Unfortunately, Jaime had been disqualified when it was revealed that he used an illegal measuring unit, the centimeter (which, incidently, explains a lot).

They escorted him to jail because he broke the "exaggerating the length of your pecker" law, and this is a felony at the Tasmanian Loser Lodge.

His only comment before leaving was "Whaaaa? I've been using the wrong side of the ruler all this time?"

If there was an event for Bozoness, Jaime would occupy first, second, AND third spots on the podium.

Then Brian had to be quietly ushered from the competition when he was also found to be using the wrong unit - someone else's - who, ironically, porque él no tiene tarjeta verde, was also illegal.


(whispering again) Now, we move onto the "Timed talking to a bud while peeing with no hands distance event".

OH! OH! NO... the Favorite, Brandon, is disqualified for peeing on Blake. Blake disappeared into the nurses tent and began to vomit!!! Annnnnddd......the clock expired, he is disqualified.

Brain makes his last attempt..... but, as before, he goes wide right... apparently an anatomical thing with him.

And Amy wins again!!!

The crowd erupts once again, causing Amy to squirt herself a little, but the clock had already run out and she was delared the Winner!!!

She used a reverse stance she perfected in the Jungles of Guatamala. And she gave credit to Judd who taught her the "Moon the jungle wildlife with your hairy A$$" technique which she adapted to this competition.

Folks, this is history you have witnessed, the first Double Medal winner in Loser Lodge Olympics history, and the first woman to win a penis measuring contest.

Next Event (ironically for Blake) is prolonged projectile vomiting, where distance, duration, and, especially denial, are all counted .........


OK, in this fantasy, all S11 Losers are housed together in Tasmania. Just in case there are any technical detail Nazis out there!


"RE: Current Itinerary at Loser Lodge"
Posted by Brownroach on 11-21-05 at 04:26 PM
Jamie, from the Survivor Insider clips (I'm not kidding):

"I went up to Jeff, and it was just so hard to find a hole to put my thing in, and try to keep my head held high. I put it in there, and I was like, 'Here I go.'"

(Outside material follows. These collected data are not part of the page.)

(** *** Cards *)
Lemma kept_new_links x l c ids refs actor now : c ∉ ids_on b d → l = links x → kept d x →
  kept d (with_links (l ++ zip_with (λ i r, _new_link i c r actor now) ids refs) x).
Proof.
  intros Hc -> H. apply kept_links; [|done]. apply rows_add. intros y Hy. apply list_elem_of_lookup in Hy as [n Hy].
  apply lookup_zip_with_Some in Hy as (i & r & -> & _). done.
Qed.
Lemma kept_new_event x l e : ce_card_id e ∉ ids_on b d → l = card_events x → kept d x → kept d (with_card_events (l ++ [e]) x).
Proof. intros He -> H. apply kept_card_events; [|done]. apply rows_add. by intros y ->%list_elem_of_singleton. Qed.
Lemma kept_create readable payload id probe ids now d' :
  fresh_card d id → create readable k d p payload id probe ids now = Ok d' → kept d d'.
Proof.
  intros Hid. apply fresh_off in Hid as Hoff. unfold create.
  intros (actor & _ & (bd & (Hb & _ & _ & Hw)%board_found & (col & Hcol%picked_in & (u1 & _ & (u2 & _ & (u3 & _ &
    (u4 & _ & (plan & Hplan & [= <-])%bind_ok)%bind_ok)%bind_ok)%bind_ok)%bind_ok)%bind_ok)%bind_ok)%bind_ok.
  assert (Hne : tb_id bd ≠ b) by (apply (off_board p b bd k); [done|by apply Hw|done]). apply columns_in in Hcol as [Hcol Ecol].
  assert (Hp : ∀ i, i ∈ (rp_ranks plan).*1 → i ∉ ids_on b d).
  { apply (off_append col None [id] plan Hcol); [congruence|by intros i ->%list_elem_of_singleton|done]. }
  apply kept_mail, kept_touch; [done|]. apply kept_if; [apply kept_ticket_done|]; (apply kept_event; [done|]);
    destruct (cc_event payload); try (apply kept_new_event; [done|done|]); (apply kept_new_links; [done|done|]); eauto 10 with kept.
Qed.
Lemma kept_patch c payload now d' : patch k d p c payload now = Ok d' → kept d d'.
Proof.
  unfold patch. intros (actor & _ & ([card bd] & (Hc & <- & Hb & E & Hne & Hoff)%locked_off & (u & _ & [= <-])%bind_ok)%bind_ok)%bind_ok.
  apply kept_if; [apply kept_touch; [done|]; apply kept_update_card; [done|by left|]|]; repeat apply kept_if; eauto 10 with kept.
Qed.
Lemma known_off c c0 bd : _card None k c p true = Ok (c0, bd) → tb_id bd ≠ b.
Proof. intros (_ & _ & Hb & _ & _ & Hw)%card_found. apply (off_board p b bd k); [done|by apply Hw|done]. Qed.
Lemma kept_move c col before after now d' : move k d p c col before after now = Ok d' → kept d d'.
Proof.
  unfold move. intros (actor & _ & ([c0 bd] & Hbd%known_off & (card & [Hc Hid]%refreshed & (u & Hb%raise_if_ok & (target & Ht%or_raise_ok &
    (slot & _ & (plan & Hplan & [= <-])%bind_ok)%bind_ok)%bind_ok)%bind_ok)%bind_ok)%bind_ok)%bind_ok.
  apply negb_false_iff, bool_decide_eq_true in Hb. apply find_by_elem, columns_in in Ht as [Ht Eb].
  assert (Hoff : c ∉ ids_on b d) by (rewrite <- Hid; apply off_card; [done|congruence]).
  assert (Hp : ∀ i, i ∈ (rp_ranks plan).*1 → i ∉ ids_on b d) by (apply (off_place target (Some c) slot c plan Ht); [congruence|done|done]).
  match goal with |- kept d (if _ then _touch _ _ _ _ (_touch _ _ _ _ ?x) else _) => assert (Hx : kept d x); [|apply kept_if; eauto with kept] end.
  apply kept_if; [apply kept_update_card; [done|by left|by apply kept_ranks]|].
  apply kept_if; [apply kept_ticket_done|]; (apply kept_update_card; [done|by left|apply kept_event; [done|by apply kept_ranks]]).
Qed.
Lemma kept_transfer c b1 col before after now d' : transfer k d p c b1 col before after now = Ok d' → kept d d'.
Proof.
  unfold transfer.
  intros (actor & _ & ([c0 source] & Hs%known_off & (u1 & _ & (target & (Ht & _ & _ & Hw)%board_found & (u2 & _ &
    (card & [Hc Hid]%refreshed & (u3 & Hb%raise_if_ok & (u4 & _ & (column & Hcol%picked_in & (slot & _ & (plan & Hplan & [= <-])%bind_ok)
    %bind_ok)%bind_ok)%bind_ok)%bind_ok)%bind_ok)%bind_ok)%bind_ok)%bind_ok)%bind_ok)%bind_ok.
  apply negb_false_iff, bool_decide_eq_true in Hb. apply columns_in in Hcol as [Hcol Ecol].
  assert (Htb : tb_id target ≠ b) by (apply (off_board p b target k); [done|by apply Hw|done]).
  assert (Hoff : c ∉ ids_on b d) by (rewrite <- Hid; apply off_card; [done|congruence]).
  assert (Hp : ∀ i, i ∈ (rp_ranks plan).*1 → i ∉ ids_on b d) by (apply (off_place column None slot c plan Hcol); [congruence|done|done]).
  match goal with |- kept d (if _ then _touch _ _ _ _ (_touch _ _ _ _ (_touch _ _ _ _ ?x)) else _) =>
    assert (Hx : kept d x); [|apply kept_if; eauto with kept] end.
  apply kept_if; [apply kept_ticket_done|]; (apply kept_update_card; [done|by right|apply kept_ranks; [done|]]); apply kept_if;
    try (apply kept_event; [done|]; apply kept_add_assignees; [done|]); (apply kept_event; [done|]; apply kept_add_labels; [done|];
    apply kept_assignees; [|apply kept_card_labels; [|done]]; apply rows_keep; intros x _ Hx; [intros [E _]|intros E]; by rewrite E in Hx).
Qed.
Lemma kept_archive c now d' : archive_card k d p c now = Ok d' → kept d d'.
Proof.
  unfold archive_card. intros (actor & _ & ([card bd] & (Hc & Hid & _ & _ & Hne & Hoff)%locked_off & [= <-])%bind_ok)%bind_ok.
  apply kept_if; [|done]. apply kept_touch; [done|]. apply kept_event; [done|]. apply kept_update_card; [done|by left|done].
Qed.
Lemma kept_restore c now d' : restore_card k d p c now = Ok d' → kept d d'.
Proof.
  unfold restore_card. intros (actor & _ & ([card bd] & (Hc & Hid & _ & _ & Hne & Hoff)%locked_off & [= <-])%bind_ok)%bind_ok.
  apply kept_if; [|done]. apply kept_touch; [done|]. apply kept_event; [done|]. apply kept_update_card; [done|by left|done].
Qed.
Lemma kept_add_assignee c who now d' : add_assignee k d p c who now = Ok d' → kept d d'.
Proof.
  unfold add_assignee. intros (actor & _ & ([card bd] & (Hc & Hid & _ & _ & Hne & Hoff)%locked_off & (u & _ & [= <-])%bind_ok)%bind_ok)%bind_ok.
  eauto 10 with kept.
Qed.
Lemma kept_remove_assignee c who now d' : remove_assignee k d p c who now = Ok d' → kept d d'.
Proof.
  unfold remove_assignee. intros (actor & _ & ([card bd] & (Hc & Hid & _ & _ & Hne & Hoff)%locked_off & [= <-])%bind_ok)%bind_ok.
  apply kept_if; [|done]. apply kept_touch; [done|]. apply kept_event; [done|]. apply kept_assignees; [|done].
  apply rows_keep. intros x _ Hx ->. done.
Qed.
Lemma kept_add_card_label c l now d' : add_card_label k d p c l now = Ok d' → kept d d'.
Proof.
  unfold add_card_label. intros ([card bd] & (Hc & Hid & _ & _ & Hne & Hoff)%locked_off & (u & _ & [= <-])%bind_ok)%bind_ok.
  eauto 10 with kept.
Qed.
Lemma kept_remove_card_label c l now d' : remove_card_label k d p c l now = Ok d' → kept d d'.
Proof.
  unfold remove_card_label. intros ([card bd] & (Hc & Hid & _ & _ & Hne & Hoff)%locked_off & [= <-])%bind_ok.
  apply kept_touch; [done|]. apply kept_card_labels; [|done]. apply rows_keep. intros x _ Hx ->. done.
Qed.
Lemma kept_add_item c t id now d' : add_check_item k d p c t id now = Ok d' → kept d d'.
Proof.
  unfold add_check_item. intros (actor & _ & ([card bd] & (Hc & Hid & _ & _ & Hne & Hoff)%locked_off & [= <-])%bind_ok)%bind_ok.
  apply kept_touch; [done|]. apply kept_event; [done|]. apply kept_items; [|done]. apply rows_add. by intros x ->%list_elem_of_singleton.
Qed.
Lemma item_found c i x : _check_item d c i = Ok x → x ∈ check_items d ∧ ci_id x = i ∧ ci_card_id x = c.
Proof.
  unfold _check_item. intros (y & Hy%or_raise_ok & (u & Hb%raise_if_ok & [= ->])%bind_ok)%bind_ok.
  apply negb_false_iff, bool_decide_eq_true in Hb. split; [by apply find_by_elem in Hy|]. split; [by apply find_by_id in Hy|done].
Qed.
Lemma item_on c it x : it ∈ check_items d → ci_card_id it = c → c ∉ ids_on b d → x ∈ check_items d → ci_id x = ci_id it → ci_card_id x ∉ ids_on b d.
Proof. intros Hit <- Hc Hx E. by rewrite (same_row ci_id (check_items d) x it (proj1 Hkeys) Hx Hit E). Qed.
Lemma kept_update_item (x : TodoDb) c it f :
  it ∈ check_items d → ci_card_id it = c → c ∉ ids_on b d → (∀ y, ci_card_id (f y) = ci_card_id y) →
  (∀ y, y ∈ check_items x → ∃ z, z ∈ check_items d ∧ ci_id z = ci_id y ∧ ci_card_id z = ci_card_id y) →
  kept d x → kept d (update_item (ci_id it) f x).
Proof.
  intros Hit Hc Hoff Hf Hx H. apply kept_items; [|done]. apply rows_update. intros y (z & Hz & E1 & E2)%Hx E. rewrite Hf, <- E2.
  split; apply (item_on c it); congruence.
Qed.
Lemma kept_place_item (x : TodoDb) c it n :
  it ∈ check_items d → ci_card_id it = c → c ∉ ids_on b d →
  (∀ y, y ∈ check_items x → ∃ z, z ∈ check_items d ∧ ci_id z = ci_id y ∧ ci_card_id z = ci_card_id y) →
  kept d x → kept d (place_item x c (ci_id it) n).
Proof.
  intros Hit Hc Hoff Hx H. apply kept_items; [|done]. unfold rows_of.
  set (order := take _ _ ++ _). assert (Ho : ∀ y, y ∈ check_items x → ci_id y ∈ order → ci_card_id y ∉ ids_on b d).
  { intros y Hy Hin. destruct (Hx y Hy) as (z & Hz & E1 & E2). rewrite <- E2.
    assert (Hw : ∃ w, w ∈ check_items d ∧ ci_card_id w = c ∧ ci_id w = ci_id y).
    { assert (Hc2 : ci_id y ∈ ci_id it :: filter (λ i, i ≠ ci_id it) (ci_id <$> items_of x c)).
      { unfold order in Hin. set (others := filter _ _) in *. rewrite <- (take_drop (Nat.min n (length others)) others).
        revert Hin. rewrite !elem_of_app, !elem_of_cons, elem_of_app. tauto. }
      apply elem_of_cons in Hc2 as [E|[_ Hc2]%list_elem_of_filter]; [by exists it|]. apply list_elem_of_fmap in Hc2 as (v & E & Hv).
      unfold items_of in Hv. apply elem_of_sort_by, list_elem_of_filter in Hv as [Ev Hv]. destruct (Hx v Hv) as (w & Hw & F1 & F2).
      exists w. split; [done|]. split; congruence. }
    destruct Hw as (w & Hw & Ew & Ei). apply (item_on c w); congruence. }
  clear Hx H. induction (check_items x) as [|y l IH]; [done|]. rewrite fmap_cons, !filter_cons, IH by (intros; apply Ho; [by right|done]).
  destruct (index_of (ci_id y) order) as [i|] eqn:E; [|done]. apply index_of_Some, list_elem_of_lookup_2 in E.
  assert (ci_card_id y ∉ ids_on b d) by (apply Ho; [by left|done]). by rewrite !decide_False.
Qed.
Definition items_from (x : TodoDb) : Prop :=
  ∀ y, y ∈ check_items x → ∃ z, z ∈ check_items d ∧ ci_id z = ci_id y ∧ ci_card_id z = ci_card_id y.
Lemma items_from_update (x : TodoDb) i f : (∀ y, ci_id (f y) = ci_id y ∧ ci_card_id (f y) = ci_card_id y) → items_from x → items_from (update_item i f x).
Proof.
  intros Hf Hx y (z & Hz & [-> |[_ ->]])%update_row_in; [by apply Hx|]. destruct (Hx z Hz) as (w & Hw & E1 & E2).
  destruct (Hf z) as [F1 F2]. exists w. rewrite F1, F2. done.
Qed.
Lemma kept_patch_item c i t dn pos now d' : patch_check_item k d p c i t dn pos now = Ok d' → kept d d'.
Proof.
  unfold patch_check_item.
  intros (actor & _ & ([card bd] & (Hc & Hid & _ & _ & Hne & Hoff)%locked_off & (it & (Hit & <- & Hic)%item_found & [= <-])%bind_ok)%bind_ok)%bind_ok.
  apply kept_touch; [done|].
  set (d1 := if bool_decide (_ = ci_text it) then d else _). set (d2 := if bool_decide (_ = ci_done it) then d1 else _).
  assert (H1 : kept d d1 ∧ items_from d1).
  { subst d1. case_match; [split; [done|intros y Hy; by exists y]|]. split; [apply kept_event; [done|]; apply (kept_update_item d c it); try done|].
    - intros y Hy. by exists y.
    - apply items_from_update; [done|]. intros y Hy. by exists y. }
  assert (H2 : kept d d2 ∧ items_from d2).
  { subst d2. case_match; [done|]. split; [apply kept_event; [done|]; apply (kept_update_item d1 c it); try done; apply H1|].
    apply items_from_update; [done|apply H1]. }
  destruct pos as [n|]; [|apply H2]. apply (kept_place_item d2 c it); try done; apply H2.
Qed.
Lemma kept_delete_item c i now d' : delete_check_item k d p c i now = Ok d' → kept d d'.
Proof.
  unfold delete_check_item.
  intros (actor & _ & ([card bd] & (Hc & Hid & _ & _ & Hne & Hoff)%locked_off & (it & (Hit & <- & Hic)%item_found & [= <-])%bind_ok)%bind_ok)%bind_ok.
  apply kept_touch; [done|]. apply kept_event; [done|]. apply kept_items; [|done]. apply rows_keep. intros x Hx Hin E.
  by apply (item_on c it x Hit Hic Hoff Hx E).
Qed.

Bridge for sale to highest bidder. Call 1-800-BRroach.


"RE: Current Itinerary at Loser Lodge"
Posted by Thaibeach on 11-22-05 at 07:28 AM
LAST EDITED ON 11-22-05 AT 09:07 AM (EST)

Jamie, from the Survivor Insider clips (I'm not kidding):
"I went up to Jeff, and it was just so hard to find a hole to put my thing in, and try to keep my head held high. I put it in there, and I was like, 'Here I go.'"

It's gonna take awhile to clean the coffee I just spit out all over the crevices of my keyboard, Brownroach.

Jamie, Jamie, Jamie. God, that Jamie boy is stupid. And paranoid. But really more stupid than paranoid (though he's really super super paranoid). Except he's really, really @#$%^&* stupid.

Now if only they'd get rid of Dudd, man. Man, that would be sweet, man. Baby. Then Jamie, already bored at LL, would have a great new place to put his thing. Right there in Judd's big sportsmanship.

Which leads us to task#6 on the LL Itinerary:
6. Male Bonding and Y'all: A Celebration of Tosterone*

*followed by the LL cocktail party. Tonight's theme: A Festival of Fart Lighting


"RE: Current Itinerary at Loser Lodge"
Posted by Das Mole on 11-22-05 at 11:02 AM
I wonder how small that little hole really is?